It's been two months since an investigation of alleged passport forgery involving the former security chief for Uruguay’s President started. Now more questions are popping up after a newspaper reported that prosecutors have found evidence of political spying and blackmail against opposition politicians.
Álvaro Delgado, Uruguay’s secretary of the Presidency, and the deputy secretary Rodrigo Ferrés testified Tuesday to prosecutors in the forgery investigation of Alejandro Astesiano. He headed security for President Luis Lacalle Pou, reported the Associated Press.
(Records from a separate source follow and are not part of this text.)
(* ===== verification/FilePut.v ===== *)
(** * Sending and receiving files with put requests
    (src/file_send.c, src/file_recv.c, src/file.c)

    The two ends of a transfer as programs over a connection: the client that
    sends [struct put_req] packets and waits for replies, and the server that
    receives them into its file system.  Packets are the structures at the
    moment they are sent; what serialisation leaves in the sender's structure
    is the business of the interface [Transport].  Progress display, access
    bits and the socket errors that end the process are left out. *)

From stdpp Require Import relations.
From S2P Require Import Prelude CStr Process FileSystem.

Definition CONTENT_BLOCK_SIZE : nat := 2048.
Definition FILE_NAME_MAX_LEN : nat := 256.
Definition MD5_STR_LEN : nat := 33.
Definition REQ_RESP_FLAG_NONE : Z := 0.
Definition REQ_RESP_FLAG_STOP : Z := 2.
Definition FILE_TYPE_FILE : Z := 1.
Definition FILE_TYPE_DIR : Z := 2.
Definition RESP_OK : Z := 0.
Definition RESP_CONTINUE : Z := 3.
Definition RESP_INTERNAL_ERR : Z := 15.

(** ** Packets *)

Record trans_entry := Entry {
  e_type : Z;
  this_size : Z;
  e_mode : Z;
  total_size : Z;
  content : list Z;
}.

(** The fields of [struct put_req] that a transfer uses. *)
Record put_req := PutReq {
  total_files : Z;
  file_idx : Z;
  entry : trans_entry;
  flags : Z;
  need_reply : Z;
}.

Definition with_entry (f : trans_entry -> trans_entry) (r : put_req) : put_req :=
  PutReq (total_files r) (file_idx r) (f (entry r)) (flags r) (need_reply r).
Definition with_idx (i : Z) (r : put_req) : put_req :=
  PutReq (total_files r) i (entry r) (flags r) (need_reply r).
Definition with_files (n i : Z) (r : put_req) : put_req :=
  PutReq n i (entry r) (flags r) (need_reply r).
Definition with_flags (f : Z) (r : put_req) : put_req :=
  PutReq (total_files r) (file_idx r) (entry r) f (need_reply r).
Definition with_reply (b : Z) (r : put_req) : put_req :=
  PutReq (total_files r) (file_idx r) (entry r) (flags r) b.
Definition with_total (n : Z) (e : trans_entry) : trans_entry :=
  Entry (e_type e) (this_size e) (e_mode e) n (content e).
Definition with_name (type mode size : Z) (bytes : list Z) (e : trans_entry) : trans_entry :=
  Entry type size mode (total_size e) bytes.
Definition with_content (size : Z) (bytes : list Z) (e : trans_entry) : trans_entry :=
  Entry (e_type e) size (e_mode e) (total_size e) bytes.

(** [strncpy(dst, src, n)] and [strcpy(dst, src)] into the array [dst]. *)
Definition strncpy (dst src : list Z) (n : nat) : list Z :=
  let s := take n src in s ++ replicate (n - length s) 0 ++ drop n dst.
Definition strcpy (dst src : list Z) : list Z := src ++ 0 :: drop (S (length src)) dst.

(** Bytes read into the start of an array. *)
Definition overwrite (dst bytes : list Z) : list Z := bytes ++ drop (length bytes) dst.

(** ** The interface to the packet layer *)

(** [left_put req] is the caller's structure after [send_sftt_packet]. *)
Class Transport := left_put : put_req -> put_req.

(** A serialiser that does not touch its argument. *)
Definition copying : Transport := fun req => req.

(** The raw serialiser reverses the bytes of every integer in place. *)
Definition swap_u32 (z : Z) : Z := le_val (reverse (le_bytes 4 z)).
Definition swap_i32 (z : Z) : Z := i32 (swap_u32 z).

Definition raw : Transport := fun req =>
  let e := entry req in
  PutReq (swap_i32 (total_files req)) (swap_i32 (file_idx req))
    (Entry (swap_i32 (e_type e)) (swap_i32 (this_size e)) (swap_u32 (e_mode e))
       (swap_u32 (total_size e)) (content e))
    (swap_i32 (flags req)) (swap_i32 (need_reply req)).

(** ** The sender *)

Section Sender.
Context {T : Transport} (src : fsys) (dir_size : Z) (file_mode : list Z -> Z) (readdir : list Z -> list (list Z)).

Abbreviation sender := (prog put_req Z).

(** Sending does not fail; the result is the structure it leaves. *)
Definition send_trans_entry_by_put_req (req : put_req) : sender put_req :=
  _ ← send req; mret (left_put req).

Definition send_file_name_by_put_req (file target : list Z) (req : put_req) : sender put_req :=
  let type := if is_dir src file then FILE_TYPE_DIR else FILE_TYPE_FILE in
  let req := with_entry (fun e =>
    with_name type (file_mode file) (Z.of_nat (length target))
      (strncpy (content e) target FILE_NAME_MAX_LEN) e) req in
  send_trans_entry_by_put_req (with_reply 1 req).

(** The second component is -1 when [md5_file] fails. *)
Definition send_file_md5_by_put_req (file : list Z) (req : put_req) : sender (put_req * Z) :=
  if is_dir src file then mret (req, 0) else
  match fopen_r src file with
  | None => mret (req, -1)
  | Some data =>
      md5 ← lift (md5_of data);
      let req := with_entry (fun e =>
        with_content (Z.of_nat (length md5)) (strcpy (content e) md5) e) req in
      req ← send_trans_entry_by_put_req (with_reply 1 req);
      mret (req, 0)
  end.

Definition send_file_content_by_put_req (req : put_req) : sender put_req :=
  send_trans_entry_by_put_req req.

(** The loop over the blocks; [rest] is what [fread] has not delivered yet and
    [eof] is [feof(fp)].  Returns the structure, [ret] and [feof(fp)]. *)
Fixpoint send_blocks (fuel : nat) (is_last : bool) (req : put_req) (rest : list Z) (eof : bool) (ret : Z)
    : sender (put_req * Z * bool) :=
  if eof then mret (req, ret, eof) else
  match fuel with
  | O => Crash
  | S fuel' =>
      let block := take CONTENT_BLOCK_SIZE rest in
      let rest := drop CONTENT_BLOCK_SIZE rest in
      let eof := (length block <? CONTENT_BLOCK_SIZE)%nat in
      let need_stop := is_last && eof in
      let req := with_entry (fun e =>
        with_content (Z.of_nat (length block)) (overwrite (content e) block) e) req in
      let req := with_flags (if need_stop then REQ_RESP_FLAG_STOP else REQ_RESP_FLAG_NONE) req in
      let req := with_reply (if need_stop then 1 else 0) req in
      req ← send_file_content_by_put_req req;
      if negb (need_reply req =? 0) then
        r ← recv;
        match r with
        | RecvErr _ => mret (req, -1, eof)
        | NoData => Crash
        | Got status =>
            if negb (status =? RESP_OK) then mret (req, 1, eof)
            else send_blocks fuel' is_last req rest eof 1
        end
      else send_blocks fuel' is_last req rest eof 0
  end.

(** A received packet makes [ret] positive, written 1. *)
Definition send_file_by_put_req (file target : list Z) (req : put_req) : sender (put_req * Z) :=
  let is_last := file_idx req =? i32 (total_files req - 1) in
  let need_stop := is_last && is_dir src file in
  let req := with_flags (if need_stop then REQ_RESP_FLAG_STOP else REQ_RESP_FLAG_NONE) req in
  let total := file_size dir_size src file in
  let req := with_entry (with_total (u32 total)) req in
  req ← send_file_name_by_put_req file target req;
  r ← recv;
  match r with
  | RecvErr _ => mret (req, -1)
  | NoData => Crash
  | Got status =>
      if negb (status =? RESP_OK) then mret (req, -1) else
      if is_dir src file then mret (req, 0) else
      '(req, ret) ← send_file_md5_by_put_req file req;
      if ret =? -1 then mret (req, -1) else
      r ← recv;
      match r with
      | RecvErr _ => mret (req, -1)
      | NoData => Crash
      | Got status =>
          if status =? RESP_OK then mret (req, 0) else
          match fopen_r src file with
          | None => mret (req, -1)
          | Some data =>
              let req := with_entry (with_total (u32 total)) req in
              '(req, ret, eof) ← send_blocks (S (length data)) is_last req data false 0;
              if negb eof then mret (req, -1) else mret (req, ret)
          end
      end
  end.

(** [snprintf(tmp, sizeof(tmp), "%s/%s", target, rel_path)] *)
Definition entry_target (target rel_path : list Z) : list Z :=
  take (FILE_NAME_MAX_LEN + 1) (target ++ slash :: rel_path).

Fixpoint send_entries (entries : list (list Z * list Z)) (target : list Z) (req : put_req) (ret : Z)
    : sender Z :=
  match entries with
  | [] => mret ret
  | (abs_path, rel_path) :: entries =>
      '(req, ret) ← send_file_by_put_req abs_path (entry_target target rel_path) req;
      if ret =? -1 then mret ret
      else send_entries entries target (with_idx (i32 (file_idx req + 1)) req) ret
  end.

(** [path_append]: the path is left alone when the result would be too long. *)
Definition path_append (path sub_path : list Z) (max_len : nat) : list Z :=
  if (max_len - 2 <? length path + length sub_path)%nat then path else path ++ slash :: sub_path.

(** [__get_path_entry_list] on a directory; [readdir] is the order of the system. *)
Fixpoint __get_path_entry_list (fuel : nat) (root : list Z * list Z) : option (list (list Z * list Z)) :=
  match fuel with
  | O => None
  | S fuel' =>
      foldl (fun list item =>
        list ← list;
        if decide (item = [46] \/ item = [46; 46]) then Some list else
        let entry := (path_append root.1 item (FILE_NAME_MAX_LEN - 1),
                      path_append root.2 item (FILE_NAME_MAX_LEN - 1)) in
        if is_dir src entry.1 then
          sub_list ← __get_path_entry_list fuel' entry; Some (list ++ sub_list)
        else Some (list ++ [entry])) (Some [root]) (readdir root.1)
  end.

(** [get_path_entry_list(path, NULL)]; the inner [None] is NULL. *)
Definition get_path_entry_list (fuel : nat) (path : list Z) : option (option (list (list Z * list Z))) :=
  if negb (is_dir src path) then Some None else
  if negb (file_existed src path) then Some None else
  let '(path, base) := basename path in
  list ← __get_path_entry_list fuel (take (FILE_NAME_MAX_LEN - 1) path, take (FILE_NAME_MAX_LEN - 1) base);
  Some (Some list).

Definition send_dir_by_put_req (fuel : nat) (path target : list Z) (req : put_req) : sender Z :=
  file_list ← lift (get_path_entry_list fuel path);
  match file_list with
  | None => mret (-1)
  | Some entries => send_entries entries target (with_files (Z.of_nat (length entries)) 0 req) 0
  end.

Definition send_files_by_put_req (fuel : nat) (path target : list Z) (req : put_req) : sender Z :=
  if is_file src path then
    '(req, ret) ← send_file_by_put_req path target (with_files 1 0 req); mret ret
  else send_dir_by_put_req fuel path target req.
End Sender.

(** ** The receiver *)

Abbreviation receiver := (prog Z put_req).

(** What happens to a name that does not exist yet. *)
Definition create_for_put (fs : fsys) (rp : list Z) : fsys * Z :=
  if file_existed fs rp then (fs, 0) else
  let parent := dirname rp in
  let '(fs, ret) := if file_existed fs parent then (fs, 0) else mkdirp_all fs parent in
  if ret =? -1 then (fs, -1) else create_new_file_with_parent fs rp.

(** [fopen(rp, "w+")], once more after making the parent. *)
Definition open_for_put (fs : fsys) (rp : list Z) : fsys * bool :=
  match fopen_w fs rp with
  | Some fs => (fs, true)
  | None =>
      let parent := dirname rp in
      let fs := if file_existed fs parent then fs else (mkdirp_all fs parent).1 in
      match fopen_w fs rp with
      | Some fs => (fs, true)
      | None => (fs, false)
      end
  end.

(** The loop over the blocks: the file system, [recv_size] and [ret].  A size
    outside the content array is undefined. *)
Fixpoint recv_blocks (fuel : nat) (fs : fsys) (rp : list Z) (recv_size total : Z)
    : receiver (fsys * Z * Z) :=
  match fuel with
  | O => Crash
  | S fuel' =>
      r ← recv;
      match r with
      | NoData => mret (fs, recv_size, 0)
      | RecvErr _ => mret (fs, recv_size, -1)
      | Got req =>
          let n := this_size (entry req) in
          if negb ((0 <=? n) && (n <=? Z.of_nat CONTENT_BLOCK_SIZE)) then Crash else
          let fs := fappend fs rp (take (Z.to_nat n) (content (entry req))) in
          ret ← (if negb (need_reply req =? 0) then _ ← send RESP_OK; mret 0 else mret 1);
          let recv_size := i32 (recv_size + n) in
          if recv_size <? total then recv_blocks fuel' fs rp recv_size total
          else mret (fs, recv_size, ret)
      end
  end.

(** The result is the file system, [ret] and [*has_more]. *)
Definition recv_file_from_put_req (fuel : nat) (fs : fsys) (req : put_req) : receiver (fsys * Z * bool) :=
  let has_more := negb (file_idx req =? i32 (total_files req - 1)) in
  let rp := c_str (content (entry req)) in
  if (FILE_NAME_MAX_LEN - 1 <=? length rp)%nat then Crash else
  if e_type (entry req) =? FILE_TYPE_DIR then
    let fs := if file_existed fs rp then fs else (mkdirp_all fs rp).1 in
    _ ← send RESP_OK;
    mret (fs, 0, has_more)
  else
    let '(fs, ret) := create_for_put fs rp in
    if ret =? -1 then _ ← send RESP_INTERNAL_ERR; mret (fs, -1, true) else
    _ ← send RESP_OK;
    r ← recv;
    match r with
    | RecvErr _ => mret (fs, -1, true)
    | NoData => Crash
    | Got req =>
        let md5 := c_str (content (entry req)) in
        if (MD5_STR_LEN <=? length md5)%nat then Crash else
        same ← lift (same_file fs rp md5);
        if (same : bool) then _ ← send RESP_OK; mret (fs, 0, has_more) else
        _ ← send RESP_CONTINUE;
        let total := i32 (total_size (entry req)) in
        let '(fs, opened) := open_for_put fs rp in
        if negb opened then mret (fs, -1, true) else
        '(fs, recv_size, ret) ← recv_blocks fuel fs rp 0 total;
        if negb (recv_size =? total) then mret (fs, -1, true) else
        same ← lift (same_file fs rp md5);
        if (same : bool) then mret (fs, ret, has_more) else mret (fs, -1, true)
    end.

(** The loop over the files; [files] bounds its iterations and [fuel] those of
    the loop over blocks. *)
Fixpoint recv_files_from_put_req (files fuel : nat) (fs : fsys) (req : put_req) : receiver (fsys * Z) :=
  match files with
  | O => Crash
  | S files' =>
      '(fs, ret, has_more) ← recv_file_from_put_req fuel fs req;
      if (ret =? -1) || negb has_more then mret (fs, ret) else
      r ← recv;
      match r with
      | RecvErr _ => mret (fs, -1)
      | NoData => Crash
      | Got req => recv_files_from_put_req files' fuel fs req
      end
  end.

(** The server's loop hands over the first request of a transfer. *)
Definition serve_put (files fuel : nat) (fs : fsys) : receiver (fsys * Z) :=
  r ← recv;
  match r with
  | Got req => recv_files_from_put_req files fuel fs req
  | _ => mret (fs, -1)
  end.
The Tuesday session came after 10 days of stories in La Diaria that outlined details on the purported espionage. The newspaper said that they are contained in a cellphone and other digital devices obtained by prosecutors in the forgery investigation. The information about the political spying turned up in an analysis of devices used by Astesiano. It was analyzed by prosecutor Gabriela Fossati’s office as part of the passport investigation, said the newspaper. The Washington Post reported that it said that the Prosecutor’s Office has not opened a separate probe into that issue.
La Diaria said that the political espionage allegedly included interceptions of telephone calls to people using spy software of the Ministry of the Interior and the selling of the information by the former Presidential guard. La Diaria said in a report that Astesiano allegedly sold state intelligence services to an Argentine soybean businessman. He allegedly accessed data involving a shipment of wheat and corn, according to My Northwest.
Astesiano and the firm that created the Interior Department’s Guardian spy software denied having access to it. The company, Vertical Skies, is a security consultancy that is run by many former Uruguayan military officers based in Montevideo, Miami and Buenos Aires. La Diaria said that the company asked Astesiano for personal information about Senator Charles Carrera and Senator Mario Bergara. They are both opponents of the government. According to the newspaper, the aim was to pressure the two senators into dropping a criminal complaint that they had filed against a decree. It would give a monopoly on operations in the port of Montevideo to the operator Katoen Natie until 2081.
On Tuesday, the two senators who allegedly were spied on also testified to prosecutors. They called on the Interior Ministry to provide accountability, with Carrera saying that the alleged operation had a “mafia character.”
As for Astesiano, he is in jail pending his trial for his alleged role in a criminal link that provided fake birth certificates for Russians so that they could get Uruguayan passports.